### Aim of the exercise
Filter the lines below, copying only those with the string "dlia".

Top of Entries provided

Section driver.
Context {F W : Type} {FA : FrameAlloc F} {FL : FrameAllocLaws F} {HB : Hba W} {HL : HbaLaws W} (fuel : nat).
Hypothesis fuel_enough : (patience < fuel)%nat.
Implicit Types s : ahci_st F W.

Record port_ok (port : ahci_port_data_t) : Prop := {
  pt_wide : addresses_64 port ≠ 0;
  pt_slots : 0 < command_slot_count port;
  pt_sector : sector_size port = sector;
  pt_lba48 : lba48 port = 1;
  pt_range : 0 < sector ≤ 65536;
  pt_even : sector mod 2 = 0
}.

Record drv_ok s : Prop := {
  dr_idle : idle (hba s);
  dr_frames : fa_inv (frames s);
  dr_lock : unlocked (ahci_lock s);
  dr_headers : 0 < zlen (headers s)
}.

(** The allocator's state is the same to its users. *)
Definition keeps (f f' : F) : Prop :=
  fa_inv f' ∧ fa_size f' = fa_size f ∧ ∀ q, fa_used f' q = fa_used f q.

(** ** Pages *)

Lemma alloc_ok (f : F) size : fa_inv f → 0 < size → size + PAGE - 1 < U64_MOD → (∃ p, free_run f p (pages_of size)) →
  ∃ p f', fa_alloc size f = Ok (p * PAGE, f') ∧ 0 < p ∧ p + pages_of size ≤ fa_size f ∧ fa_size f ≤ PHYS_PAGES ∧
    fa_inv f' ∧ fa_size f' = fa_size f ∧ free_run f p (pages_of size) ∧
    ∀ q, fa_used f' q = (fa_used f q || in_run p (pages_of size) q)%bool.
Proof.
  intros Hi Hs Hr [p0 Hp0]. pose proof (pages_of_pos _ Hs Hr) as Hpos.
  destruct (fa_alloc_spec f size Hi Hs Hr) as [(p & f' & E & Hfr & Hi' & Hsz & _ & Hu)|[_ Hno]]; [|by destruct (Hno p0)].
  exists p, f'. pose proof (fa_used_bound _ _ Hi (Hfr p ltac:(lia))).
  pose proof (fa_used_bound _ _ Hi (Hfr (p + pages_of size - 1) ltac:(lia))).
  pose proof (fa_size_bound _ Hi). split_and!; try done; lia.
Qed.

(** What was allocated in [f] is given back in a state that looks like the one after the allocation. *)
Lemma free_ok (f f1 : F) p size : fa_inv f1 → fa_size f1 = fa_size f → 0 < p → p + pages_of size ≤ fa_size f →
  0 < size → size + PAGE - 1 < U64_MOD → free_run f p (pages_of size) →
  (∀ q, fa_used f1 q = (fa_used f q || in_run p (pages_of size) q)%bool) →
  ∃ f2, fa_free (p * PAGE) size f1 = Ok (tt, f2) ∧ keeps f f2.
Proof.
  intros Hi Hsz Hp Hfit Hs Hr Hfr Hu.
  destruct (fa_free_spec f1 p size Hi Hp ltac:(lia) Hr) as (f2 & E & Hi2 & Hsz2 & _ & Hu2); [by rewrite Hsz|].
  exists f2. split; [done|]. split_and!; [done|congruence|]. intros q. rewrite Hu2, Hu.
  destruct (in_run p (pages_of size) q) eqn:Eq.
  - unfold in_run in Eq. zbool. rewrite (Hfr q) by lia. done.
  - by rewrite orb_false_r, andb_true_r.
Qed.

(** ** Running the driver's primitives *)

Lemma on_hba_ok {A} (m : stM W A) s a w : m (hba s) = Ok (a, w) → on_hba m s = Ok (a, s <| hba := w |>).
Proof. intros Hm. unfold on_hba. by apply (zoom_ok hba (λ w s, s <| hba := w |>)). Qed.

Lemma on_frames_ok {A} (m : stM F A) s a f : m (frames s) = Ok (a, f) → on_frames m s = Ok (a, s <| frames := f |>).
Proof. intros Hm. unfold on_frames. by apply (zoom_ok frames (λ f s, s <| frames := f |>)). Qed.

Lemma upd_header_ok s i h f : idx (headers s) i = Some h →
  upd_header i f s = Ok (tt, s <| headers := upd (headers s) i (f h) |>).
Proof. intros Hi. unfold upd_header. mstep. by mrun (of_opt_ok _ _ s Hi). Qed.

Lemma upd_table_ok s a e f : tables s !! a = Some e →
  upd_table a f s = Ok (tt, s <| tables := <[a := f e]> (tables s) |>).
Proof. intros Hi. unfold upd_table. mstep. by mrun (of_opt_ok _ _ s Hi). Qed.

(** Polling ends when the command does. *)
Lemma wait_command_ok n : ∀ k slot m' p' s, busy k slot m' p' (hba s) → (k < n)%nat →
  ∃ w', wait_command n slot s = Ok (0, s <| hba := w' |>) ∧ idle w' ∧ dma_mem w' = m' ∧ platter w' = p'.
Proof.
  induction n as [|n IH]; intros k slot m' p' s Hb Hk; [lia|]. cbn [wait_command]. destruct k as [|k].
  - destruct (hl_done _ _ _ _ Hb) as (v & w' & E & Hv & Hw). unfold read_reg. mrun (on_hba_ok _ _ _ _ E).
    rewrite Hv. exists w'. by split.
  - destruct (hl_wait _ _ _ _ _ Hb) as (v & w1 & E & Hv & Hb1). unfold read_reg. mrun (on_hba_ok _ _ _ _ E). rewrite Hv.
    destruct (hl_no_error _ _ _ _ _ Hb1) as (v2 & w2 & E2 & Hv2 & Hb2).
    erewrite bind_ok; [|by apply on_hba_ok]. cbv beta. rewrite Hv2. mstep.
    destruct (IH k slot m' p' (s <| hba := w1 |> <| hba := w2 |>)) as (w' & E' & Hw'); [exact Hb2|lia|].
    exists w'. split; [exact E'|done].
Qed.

Bottom of Entries provided
Top of Entries provided

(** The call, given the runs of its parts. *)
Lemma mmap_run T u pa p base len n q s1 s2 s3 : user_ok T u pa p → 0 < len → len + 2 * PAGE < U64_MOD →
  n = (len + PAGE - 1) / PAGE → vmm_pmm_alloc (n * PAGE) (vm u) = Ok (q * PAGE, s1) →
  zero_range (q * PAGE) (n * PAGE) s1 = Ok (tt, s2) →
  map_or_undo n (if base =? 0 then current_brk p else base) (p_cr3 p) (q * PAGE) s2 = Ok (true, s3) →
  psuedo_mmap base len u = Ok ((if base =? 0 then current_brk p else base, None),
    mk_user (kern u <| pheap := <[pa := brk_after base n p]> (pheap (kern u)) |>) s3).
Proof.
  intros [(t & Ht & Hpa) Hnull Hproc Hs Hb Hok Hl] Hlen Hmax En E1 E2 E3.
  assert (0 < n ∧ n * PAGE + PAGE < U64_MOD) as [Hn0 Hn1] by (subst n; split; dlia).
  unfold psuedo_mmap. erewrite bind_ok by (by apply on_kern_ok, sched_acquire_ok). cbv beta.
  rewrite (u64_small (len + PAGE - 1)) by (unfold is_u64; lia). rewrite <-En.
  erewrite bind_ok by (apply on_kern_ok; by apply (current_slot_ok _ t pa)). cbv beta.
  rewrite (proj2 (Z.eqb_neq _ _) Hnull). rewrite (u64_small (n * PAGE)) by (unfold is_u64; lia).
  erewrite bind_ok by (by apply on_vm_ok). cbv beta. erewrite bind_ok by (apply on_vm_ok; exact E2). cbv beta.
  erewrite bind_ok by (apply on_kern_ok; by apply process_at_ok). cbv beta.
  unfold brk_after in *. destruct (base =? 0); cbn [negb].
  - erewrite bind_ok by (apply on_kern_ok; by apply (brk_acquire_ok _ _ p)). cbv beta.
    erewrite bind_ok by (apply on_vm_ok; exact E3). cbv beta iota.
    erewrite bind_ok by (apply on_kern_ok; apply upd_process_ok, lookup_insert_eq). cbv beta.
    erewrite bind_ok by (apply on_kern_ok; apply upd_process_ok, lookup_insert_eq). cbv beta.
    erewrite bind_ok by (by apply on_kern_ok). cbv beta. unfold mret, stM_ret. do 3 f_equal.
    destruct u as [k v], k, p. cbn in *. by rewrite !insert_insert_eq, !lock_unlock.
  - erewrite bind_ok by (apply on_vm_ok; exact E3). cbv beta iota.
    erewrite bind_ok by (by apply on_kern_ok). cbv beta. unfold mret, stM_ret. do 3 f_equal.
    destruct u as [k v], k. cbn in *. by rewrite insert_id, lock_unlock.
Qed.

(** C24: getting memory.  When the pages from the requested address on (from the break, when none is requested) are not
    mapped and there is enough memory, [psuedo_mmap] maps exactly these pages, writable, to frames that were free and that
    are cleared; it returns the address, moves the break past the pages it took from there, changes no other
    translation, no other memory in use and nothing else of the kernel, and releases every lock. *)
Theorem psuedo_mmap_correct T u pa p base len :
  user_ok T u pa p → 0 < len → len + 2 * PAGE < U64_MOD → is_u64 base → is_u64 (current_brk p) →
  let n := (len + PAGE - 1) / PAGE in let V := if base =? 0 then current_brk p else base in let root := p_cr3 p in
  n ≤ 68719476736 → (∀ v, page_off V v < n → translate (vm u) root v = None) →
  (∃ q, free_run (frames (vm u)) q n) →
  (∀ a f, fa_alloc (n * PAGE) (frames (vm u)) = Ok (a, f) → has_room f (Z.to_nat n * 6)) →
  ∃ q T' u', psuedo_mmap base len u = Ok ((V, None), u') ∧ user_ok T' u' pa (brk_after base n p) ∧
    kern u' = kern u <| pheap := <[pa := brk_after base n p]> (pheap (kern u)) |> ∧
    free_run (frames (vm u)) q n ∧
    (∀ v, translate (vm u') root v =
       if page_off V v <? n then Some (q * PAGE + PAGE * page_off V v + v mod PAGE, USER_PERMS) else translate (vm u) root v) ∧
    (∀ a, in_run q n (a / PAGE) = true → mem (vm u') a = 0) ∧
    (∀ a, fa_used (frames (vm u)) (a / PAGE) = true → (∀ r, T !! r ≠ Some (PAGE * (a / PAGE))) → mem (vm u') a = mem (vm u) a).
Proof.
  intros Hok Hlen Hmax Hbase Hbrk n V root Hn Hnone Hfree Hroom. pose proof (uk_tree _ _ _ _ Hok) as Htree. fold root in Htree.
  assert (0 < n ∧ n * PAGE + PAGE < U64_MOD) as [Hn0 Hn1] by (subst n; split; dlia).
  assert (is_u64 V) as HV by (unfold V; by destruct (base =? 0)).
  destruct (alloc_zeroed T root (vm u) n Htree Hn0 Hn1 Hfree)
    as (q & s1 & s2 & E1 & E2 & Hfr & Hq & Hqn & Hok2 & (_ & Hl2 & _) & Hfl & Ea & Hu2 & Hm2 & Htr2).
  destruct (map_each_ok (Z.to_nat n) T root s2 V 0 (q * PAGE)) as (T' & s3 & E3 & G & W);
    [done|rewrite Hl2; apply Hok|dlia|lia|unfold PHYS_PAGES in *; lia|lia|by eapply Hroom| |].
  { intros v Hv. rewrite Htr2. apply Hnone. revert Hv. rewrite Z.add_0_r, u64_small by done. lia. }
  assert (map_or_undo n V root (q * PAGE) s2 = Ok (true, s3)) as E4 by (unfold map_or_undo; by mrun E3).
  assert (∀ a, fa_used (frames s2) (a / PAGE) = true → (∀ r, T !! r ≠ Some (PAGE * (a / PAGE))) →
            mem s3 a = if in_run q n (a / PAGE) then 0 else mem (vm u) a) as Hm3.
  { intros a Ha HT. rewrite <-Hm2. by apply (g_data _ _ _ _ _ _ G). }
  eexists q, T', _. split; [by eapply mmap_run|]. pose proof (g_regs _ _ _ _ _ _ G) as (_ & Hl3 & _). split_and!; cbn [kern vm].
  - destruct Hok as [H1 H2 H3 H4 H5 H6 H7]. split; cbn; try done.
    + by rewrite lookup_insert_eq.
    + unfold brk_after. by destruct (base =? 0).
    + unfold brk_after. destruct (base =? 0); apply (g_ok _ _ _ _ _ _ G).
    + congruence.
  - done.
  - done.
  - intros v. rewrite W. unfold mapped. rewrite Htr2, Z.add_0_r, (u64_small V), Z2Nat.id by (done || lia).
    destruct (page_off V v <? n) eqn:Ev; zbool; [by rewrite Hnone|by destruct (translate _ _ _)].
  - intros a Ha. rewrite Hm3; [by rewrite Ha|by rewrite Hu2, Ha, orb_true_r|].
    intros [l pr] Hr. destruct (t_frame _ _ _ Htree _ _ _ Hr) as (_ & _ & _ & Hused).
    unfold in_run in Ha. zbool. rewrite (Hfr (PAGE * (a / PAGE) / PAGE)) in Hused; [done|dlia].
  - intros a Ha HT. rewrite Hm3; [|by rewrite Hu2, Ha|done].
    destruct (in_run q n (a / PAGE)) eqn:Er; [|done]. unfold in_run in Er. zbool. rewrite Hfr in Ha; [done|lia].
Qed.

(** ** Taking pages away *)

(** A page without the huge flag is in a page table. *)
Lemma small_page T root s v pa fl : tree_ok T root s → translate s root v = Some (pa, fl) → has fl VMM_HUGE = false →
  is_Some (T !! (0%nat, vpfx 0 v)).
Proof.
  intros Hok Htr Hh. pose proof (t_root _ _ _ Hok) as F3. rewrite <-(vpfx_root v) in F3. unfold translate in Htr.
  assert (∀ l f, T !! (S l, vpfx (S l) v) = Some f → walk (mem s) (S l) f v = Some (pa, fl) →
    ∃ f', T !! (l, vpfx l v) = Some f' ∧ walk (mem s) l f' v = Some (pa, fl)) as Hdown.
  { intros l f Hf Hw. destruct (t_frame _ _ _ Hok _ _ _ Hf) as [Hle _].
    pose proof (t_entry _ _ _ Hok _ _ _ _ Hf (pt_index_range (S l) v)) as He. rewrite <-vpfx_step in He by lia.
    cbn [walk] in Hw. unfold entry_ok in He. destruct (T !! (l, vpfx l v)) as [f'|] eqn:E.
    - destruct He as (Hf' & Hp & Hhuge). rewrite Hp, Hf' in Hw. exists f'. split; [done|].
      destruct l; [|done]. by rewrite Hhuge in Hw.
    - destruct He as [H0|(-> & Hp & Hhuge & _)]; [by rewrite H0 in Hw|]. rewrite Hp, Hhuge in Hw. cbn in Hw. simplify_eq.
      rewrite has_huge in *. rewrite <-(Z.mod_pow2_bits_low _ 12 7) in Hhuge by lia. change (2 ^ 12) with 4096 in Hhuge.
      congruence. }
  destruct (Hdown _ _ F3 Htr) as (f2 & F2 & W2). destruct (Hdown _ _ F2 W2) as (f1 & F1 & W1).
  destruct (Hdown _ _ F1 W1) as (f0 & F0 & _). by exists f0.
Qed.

Bottom of Entries provided

### Finished exercise
  assert (0 < n ∧ n * PAGE + PAGE < U64_MOD) as [Hn0 Hn1] by (subst n; split; dlia).
  assert (0 < n ∧ n * PAGE + PAGE < U64_MOD) as [Hn0 Hn1] by (subst n; split; dlia).
    [done|rewrite Hl2; apply Hok|dlia|lia|unfold PHYS_PAGES in *; lia|lia|by eapply Hroom| |].
    unfold in_run in Ha. zbool. rewrite (Hfr (PAGE * (a / PAGE) / PAGE)) in Hused; [done|dlia].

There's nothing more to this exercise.